EXTRACTED RECORDS:
————

(** The first 24 bits lead to a group. *)
Definition grouped (L : lpm) (i : Z) : bool :=
  match ard (lpm_24 L) i with
  | Some v => negb (v =? INVALID) && lpm_24_entry_flag v
  | None => false
  end.

Ltac lpm_const :=
  unfold INVALID, lpm_24_FLAG_MASK, MAX_NEXT_HOP_VALUE, lpm_24_MAX_ENTRIES,
    lpm_LONG_MAX_ENTRIES, lpm_LONG_OFFSET_MAX in *.

Section invariant.
Context (L : lpm).
Hypothesis HL : lpm_ok L.

Lemma addr_index a : 0 ≤ a < 2 ^ 32 → 0 ≤ a / 256 < lpm_24_MAX_ENTRIES.
Proof. lpm_const. change (2 ^ 32) with 4294967296. Z.div_mod_to_equations. lia. Qed.

(** A plain entry is the answer. *)
Lemma lookup_plain a v :
  ard (lpm_24 L) (a / 256) = Some v → v = INVALID ∨ 0 ≤ v ≤ MAX_NEXT_HOP_VALUE →
  lpm_lookup_elem L a = Some v ∧ grouped L (a / 256) = false.
Proof.
  intros Hv Hcase. unfold lpm_lookup_elem, grouped. rewrite first_index_spec, Hv.
  cbn [mbind option_bind]. destruct Hcase as [->|Hr].
  - by rewrite Z.eqb_refl.
  - lpm_const. destruct (Z.eqb_spec v 65535); [lia|]. rewrite flag_spec by lia.
    destruct (Z.leb_spec 32768 v); [lia|]. done.
Qed.

(** A flagged entry leads to an entry of its group. *)
Lemma lookup_group a b :
  0 ≤ a < 2 ^ 32 → 0 ≤ b < 256 → ard (lpm_24 L) (a / 256) = Some (lpm_24_FLAG_MASK + b) →
  lpm_lookup_elem L a = ard (lpm_long L) (256 * b + a mod 256) ∧ grouped L (a / 256) = true.
Proof.
  intros Ha Hb Hv. unfold lpm_lookup_elem, grouped. rewrite first_index_spec, Hv.
  cbn [mbind option_bind]. lpm_const. rewrite flag_spec by lia.
  destruct (Z.eqb_spec (32768 + b) 65535); [lia|]. destruct (Z.leb_spec 32768 (32768 + b)); [|lia].
  cbn [negb andb]. split; [|done]. rewrite land_255.
  replace ((32768 + b) mod 256) with b by (Z.div_mod_to_equations; lia).
  rewrite u8_small by lia. rewrite long_index_spec by lia. cbn [mbind option_bind].
  replace (2 ^ (32 - 32)) with 1 by done. rewrite Z.div_1_r, Z.mul_1_l.
  destruct (ard_Some (lpm_long L) (256 * b + a mod 256)) as [w Hw].
  { rewrite (lo_long _ HL). lpm_const. pose proof (Z.mod_pos_bound a 256). lia. }
  rewrite Hw. cbn [mbind option_bind]. destruct (Z.eqb_spec w 65535) as [->|]; done.
Qed.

————

Copy each line exactly, from the line containing "(** A flagged" down to the last line of the material, and no other lines.

(** A flagged entry leads to an entry of its group. *)
Lemma lookup_group a b :
  0 ≤ a < 2 ^ 32 → 0 ≤ b < 256 → ard (lpm_24 L) (a / 256) = Some (lpm_24_FLAG_MASK + b) →
  lpm_lookup_elem L a = ard (lpm_long L) (256 * b + a mod 256) ∧ grouped L (a / 256) = true.
Proof.
  intros Ha Hb Hv. unfold lpm_lookup_elem, grouped. rewrite first_index_spec, Hv.
  cbn [mbind option_bind]. lpm_const. rewrite flag_spec by lia.
  destruct (Z.eqb_spec (32768 + b) 65535); [lia|]. destruct (Z.leb_spec 32768 (32768 + b)); [|lia].
  cbn [negb andb]. split; [|done]. rewrite land_255.
  replace ((32768 + b) mod 256) with b by (Z.div_mod_to_equations; lia).
  rewrite u8_small by lia. rewrite long_index_spec by lia. cbn [mbind option_bind].
  replace (2 ^ (32 - 32)) with 1 by done. rewrite Z.div_1_r, Z.mul_1_l.
  destruct (ard_Some (lpm_long L) (256 * b + a mod 256)) as [w Hw].
  { rewrite (lo_long _ HL). lpm_const. pose proof (Z.mod_pos_bound a 256). lia. }
  rewrite Hw. cbn [mbind option_bind]. destruct (Z.eqb_spec w 65535) as [->|]; done.
Qed.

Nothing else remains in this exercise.